With the help of veteran businessman Peter Lytle, Joe Keeley has turned his college enterprise into a million-dollar business.
When I introduced you to Joe Keeley four years ago, he was a University of St. Thomas junior who was generating $8,000 a year with an inventive business that recruited college students to be summer nannies and mentors for busy parents around the metro area.
By the time he graduated in 2003, he had expanded to a year-round service that grossed $25,000. That was only slightly more than the $20,000 he collected for winning local, state, regional and national college entrepreneur awards.

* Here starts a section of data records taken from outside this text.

Definition wrap_uint32 (z : Z) : Z := z mod 2 ^ 32.
Definition wrap_int32 (z : Z) : Z := (z + 2 ^ 31) mod 2 ^ 32 - 2 ^ 31.

(** ** Messages *)

Record PBPortProto := mkPBPortProto { pbp_Port : Z; pbp_Protocol : string }.

Record CNIConfiguration := mkCNIConfiguration {
  cni_Config : string;
  cni_InterfaceName : string;
  cni_Path : string;
  cni_Args : string;
}.

(** [evapb.Application]; the blob is the JSON of the EPA features. *)
Record PBApplication := mkPBApplication {
  pba_Id : string;
  pba_Name : string;
  pba_Vendor : string;
  pba_Description : string;
  pba_Version : string;
  pba_Cores : Z;
  pba_Memory : Z;
  pba_Ports : list PBPortProto;
  pba_HttpUri : string;
  pba_EACJsonBlob : json;
  pba_CniConf : option CNIConfiguration;
}.

Record PBNetworkInterface := mkPBNetworkInterface {
  pbi_Id : string;
  pbi_Description : string;
  pbi_Driver : Z;
  pbi_Type : Z;
  pbi_MacAddress : string;
  pbi_Vlan : Z;
  pbi_Zones : list string;
  pbi_FallbackInterface : string;
}.

Record PBIPFilter := mkPBIPFilter {
  pbf_Address : string;
  pbf_Mask : Z;
  pbf_BeginPort : Z;
  pbf_EndPort : Z;
  pbf_Protocol : string;
}.

Record PBGTPFilter := mkPBGTPFilter {
  pbg_Address : string;
  pbg_Mask : Z;
  pbg_Imsis : list string;
}.

Record PBTrafficSelector := mkPBTrafficSelector {
  pbs_Description : string;
  pbs_Macs : option (list string);
  pbs_Ip : option PBIPFilter;
  pbs_Gtp : option PBGTPFilter;
}.

Inductive TargetAction := ACCEPT | REJECT | DROP.

Record PBTrafficTarget := mkPBTrafficTarget {
  pbt_Description : string;
  pbt_Action : TargetAction;
  pbt_Mac : option string;
  pbt_Ip : option (string * Z);
}.

Record PBTrafficRule := mkPBTrafficRule {
  pbr_Description : string;
  pbr_Priority : Z;
  pbr_Source : option PBTrafficSelector;
  pbr_Destination : option PBTrafficSelector;
  pbr_Target : option PBTrafficTarget;
}.

Record PBTrafficPolicy := mkPBTrafficPolicy {
  pbtp_Id : string;
  pbtp_TrafficRules : list PBTrafficRule;
}.

Inductive LifecycleCommand := START | STOP | RESTART.

Record PBNetworkZone := mkPBNetworkZone { pbz_Id : string; pbz_Description : string }.

(** The calls of the EVA and ELA services that the clients make. *)
Inductive rpc :=
| DeployContainer (app : PBApplication)
| DeployVM (app : PBApplication)
| UndeployRpc (id : string)
| Lifecycle (id : string) (cmd : LifecycleCommand)
| GetStatusRpc (id : string)
| SetAppPolicy (p : PBTrafficPolicy)
| SetIfacePolicy (p : PBTrafficPolicy)
| BulkUpdateIfaces (nis : list PBNetworkInterface)
| GetAllIfaces
| SetARpc (name : string) (values : list string)
| DeleteARpc (name : string) (values : list string)
| SetForwardersRpc (ips : list string)
| DeleteForwardersRpc (ips : list string)
| RedeployRpc (app : PBApplication)
| UpdateIfaceRpc (ni : PBNetworkInterface)
| GetIfaceRpc (id : string)
| CreateZoneRpc (z : PBNetworkZone)
| UpdateZoneRpc (z : PBNetworkZone)
| BulkUpdateZonesRpc (zs : list PBNetworkZone)
| GetAllZonesRpc
| GetZoneRpc (id : string)
| DeleteZoneRpc (id : string).

(** What a call yields: nothing, a status, interfaces, or zones. *)
Inductive reply :=
| REmpty
| RStatus (s : Z)
| RIfaces (nis : list PBNetworkInterface)
| RIface (ni : PBNetworkInterface)
| RZones (zs : list PBNetworkZone)
| RZone (z : PBNetworkZone).

(** A gRPC status: whether its code is [NotFound], and its message. *)
Record grpc_status := mkStatus { st_NotFound : bool; st_Message : string }.

(** The structure that the CNI arguments are decoded into. *)
Record CniArgs := mkCniArgs { ca_InterfaceName : string; ca_Path : string; ca_ExtraArgs : string }.

(** The transport, the files of the controller's host, the decoding of the CNI
    arguments, and the proxy listener that nodes are registered at. *)
Class NodeNet := {
  NET : Type;
  grpc_Dial : string → bool → NET → error * NET;
  grpc_call : string → rpc → NET → (reply + grpc_status) * NET;
  host_ReadFile : string → string + string;
  json_CniArgs : string → CniArgs + string;
  RegisterHost : string → NET → NET;
}.

(** An error of a client: the gRPC status that is its cause, and its text. *)
Record client_error := mkClientError { ce_Cause : grpc_status; ce_Text : string }.

(** [errors.Wrap] on the error of a call. *)
Definition Wrap_status (s : grpc_status) (msg : string) : client_error :=
  mkClientError s (msg +:+ ": " +:+ st_Message s).

(** ** Translation *)

(** [all] is sent as the empty protocol. *)
Definition pb_protocol (p : string) : string :=
  if bool_decide (p ≠ "all") then p else "".

Definition cniConfPath : string := "/artifacts/cni/cni.conf".
Definition cniArgsPath : string := "/artifacts/cni/cni_args.json".

Definition getCNIConf `{NodeNet} : CNIConfiguration + string :=
  match host_ReadFile cniConfPath with
  | inr e => inr ("failed to read file with CNI configuration: " +:+ cniConfPath +:+ ": " +:+ e)
  | inl cniConf =>
      match host_ReadFile cniArgsPath with
      | inr e => inr ("failed to read file with CNI args: " +:+ cniArgsPath +:+ ": " +:+ e)
      | inl contents =>
          match json_CniArgs contents with
          | inr e => inr ("failed to unmarshal CNI args: " +:+ e)
          | inl a => inl (mkCNIConfiguration cniConf (ca_InterfaceName a) (ca_Path a) (ca_ExtraArgs a))
          end
      end
  end.

Definition toPBApp `{NodeNet} (app : App) : PBApplication :=
  let ports := (λ pp, mkPBPortProto (PortProto_Port pp) (pb_protocol (PortProto_Protocol pp)))
               <$> App_Ports app in
  let cni := match getCNIConf with
             | inl c => Some (mkCNIConfiguration (cni_Config c) (cni_InterfaceName c)
                                 (cni_Path c) (cni_Args c +:+ ";appID=" +:+ App_ID app))
             | inr _ => None
             end in
  mkPBApplication (App_ID app) (App_Name app) (App_Vendor app) (App_Description app)
    (App_Version app) (wrap_int32 (App_Cores app)) (wrap_int32 (App_Memory app)) ports
    (App_Source app) (to_json (App_EPAFeatures app)) cni.

Definition toPBInterfaceDriver (driver : string) : Z :=
  if bool_decide (driver = "kernel") then 0
  else if bool_decide (driver = "userspace") then 1 else 0.

Definition toPBInterfaceType (ifType : string) : Z :=
  if bool_decide (ifType = "none") then 0
  else if bool_decide (ifType = "upstream") then 1
  else if bool_decide (ifType = "downstream") then 2
  else if bool_decide (ifType = "bidirectional") then 3
  else if bool_decide (ifType = "breakout") then 4 else 0.

Definition fromPBInterfaceDriver (d : Z) : string :=
  if bool_decide (d = 0) then "kernel"
  else if bool_decide (d = 1) then "userspace" else "kernel".

Definition fromPBInterfaceType (t : Z) : string :=
  if bool_decide (t = 0) then "none"
  else if bool_decide (t = 1) then "upstream"
  else if bool_decide (t = 2) then "downstream"
  else if bool_decide (t = 3) then "bidirectional"
  else if bool_decide (t = 4) then "breakout" else "none".

Definition toPBNetworkInterface (ni : NetworkInterface) : PBNetworkInterface :=
  mkPBNetworkInterface (NetworkInterface_ID ni) (NetworkInterface_Description ni)
    (toPBInterfaceDriver (NetworkInterface_Driver ni))
    (toPBInterfaceType (NetworkInterface_Type ni))
    (NetworkInterface_MACAddress ni) (wrap_uint32 (NetworkInterface_VLAN ni))
    (NetworkInterface_Zones ni) (NetworkInterface_FallbackInterface ni).

Definition fromPBNetworkInterface (ni : PBNetworkInterface) : NetworkInterface :=
  mkNetworkInterface (pbi_Id ni) (pbi_Description ni)
    (fromPBInterfaceDriver (pbi_Driver ni)) (fromPBInterfaceType (pbi_Type ni))
    (pbi_MacAddress ni) (pbi_Vlan ni) (pbi_Zones ni) (pbi_FallbackInterface ni).

Definition fromPBLifecycleStatus (s : Z) : LifecycleStatus :=
  if bool_decide (s = 0) then Unknown
  else if bool_decide (s = 1) then Deploying
  else if bool_decide (s = 2) then Deployed
  else if bool_decide (s = 3) then Starting
  else if bool_decide (s = 4) then Running
  else if bool_decide (s = 5) then Stopping
  else if bool_decide (s = 6) then Stopped
  else if bool_decide (s = 7) then ErrorStatus
  else Unknown.

Definition toPBIPFilter (f : IPFilter) : PBIPFilter :=
  mkPBIPFilter (IPFilter_Address f) (wrap_uint32 (IPFilter_Mask f))
    (wrap_uint32 (IPFilter_BeginPort f)) (wrap_uint32 (IPFilter_EndPort f))
    (pb_protocol (IPFilter_Protocol f)).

He's come a ways since then, however: Thanks to a partnership with Peter Lytle, a veteran investment and turnaround specialist, Keeley is president and CEO of College Nannies & Tutors Inc., a Wayzata company that grossed more than $500,000 in 2005 with a franchise strategy that combines the nanny concept with a chain of learning and tutoring centers. Three franchises, opened in 2005, grossed another $450,000 last year.
And if all goes according to plan, Keeley figures the chain will gross about $2 million this year -- $700,000 for the parent company and $1.3 million for the franchises. He said the plan is to open another five franchises this year, which should shift the revenue mix more toward the learning centers. They generated 35 percent of 2005 revenue.

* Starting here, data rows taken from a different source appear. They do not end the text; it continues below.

Lemma lookup_delete_routes_in l m r : r ∈ l → delete_routes l m !! rule_key r = None.
Proof.
  induction l as [|r1 l IH]; intros Hr; [set_solver|]. cbn.
  destruct (decide (rule_key r1 = rule_key r)) as [E|E]; [by rewrite E, lookup_delete_eq|].
  rewrite lookup_delete_ne by done. apply IH. set_solver.
Qed.

Lemma lookup_delete_routes_out l m k :
  (∀ r, r ∈ l → rule_key r ≠ k) → delete_routes l m !! k = m !! k.
Proof.
  induction l as [|r1 l IH]; intros Hk; [done|]. cbn.
  rewrite lookup_delete_ne by (apply Hk; set_solver). apply IH. set_solver.
Qed.

(** Adding routes only to remove them leaves the table without them. *)
Lemma delete_add_routes l m : delete_routes l (add_routes l m) = delete_routes l m.
Proof.
  apply map_eq. intros k. destruct (key_in_dec l k) as [(r & Hr & <-)|Hno].
  - by rewrite !lookup_delete_routes_in.
  - by rewrite !lookup_delete_routes_out, lookup_add_routes_out.
Qed.

Lemma removed_exact l s s' k :
  removed l s s' → ¬ logged s' k → tbl s' !! k = delete_routes l (tbl s) !! k.
Proof.
  intros (H1 & H2 & _) Hlog. destruct (key_in_dec l k) as [(r & Hr & <-)|Hno].
  - rewrite lookup_delete_routes_in by done. by destruct (H2 r Hr).
  - rewrite lookup_delete_routes_out by done. by apply H1.
Qed.
Lemma fill_dpdk_all (ports : list NtsPort) (devs : list NetworkDevice) :
  foldl (λ devs port, fill_dpdk port <$> devs) devs ports
  = (λ dev, foldl (λ dev port, fill_dpdk port dev) dev ports) <$> devs.
Proof.
  revert devs. induction ports as [|p ports IH]; intros devs; cbn [foldl].
  - by rewrite list_fmap_id.
  - by rewrite IH, <- list_fmap_compose.
Qed.

Example csv_lspci :
  csv_ReadAll ("0000:00:1f.6 " +:+ String quote "Ethernet controller" +:+ String quote " "
               +:+ String quote "Intel" +:+ String quote " X710 -r02" +:+ nl)
  = inl [["0000:00:1f.6"; "Ethernet controller"; "Intel"; "X710"; "-r02"]].
Proof. vm_compute. reflexivity. Qed.

Example find_pci_uevent :
  find_pci ("PCI_SLOT_NAME=0000:3d:00.1" +:+ nl +:+ "X=1") = "0000:3d:00.1".
Proof. vm_compute. reflexivity. Qed.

Not bad for a whippersnapper who's just 25 and looks a couple years younger. But don't be fooled by appearances, said Lytle, whose successful acquisitions hereabouts have included Velocity Express (née United Shipping & Technology), Faribault Woolen Mills and the Creamette pasta business.
"He might be 25, but he has the business savvy of a guy twice his age," said Lytle, chairman of College Nannies & Tutors, functioning in part as a sounding board for his young partner. "He knows more about operations and marketing than people who have been in business for years."
Keeley credits both the St. Thomas entrepreneurship program and his business: "I was living a case study, applying concepts I learned in the classroom to marketing, planning and risk-taking," he said. "It was double the education."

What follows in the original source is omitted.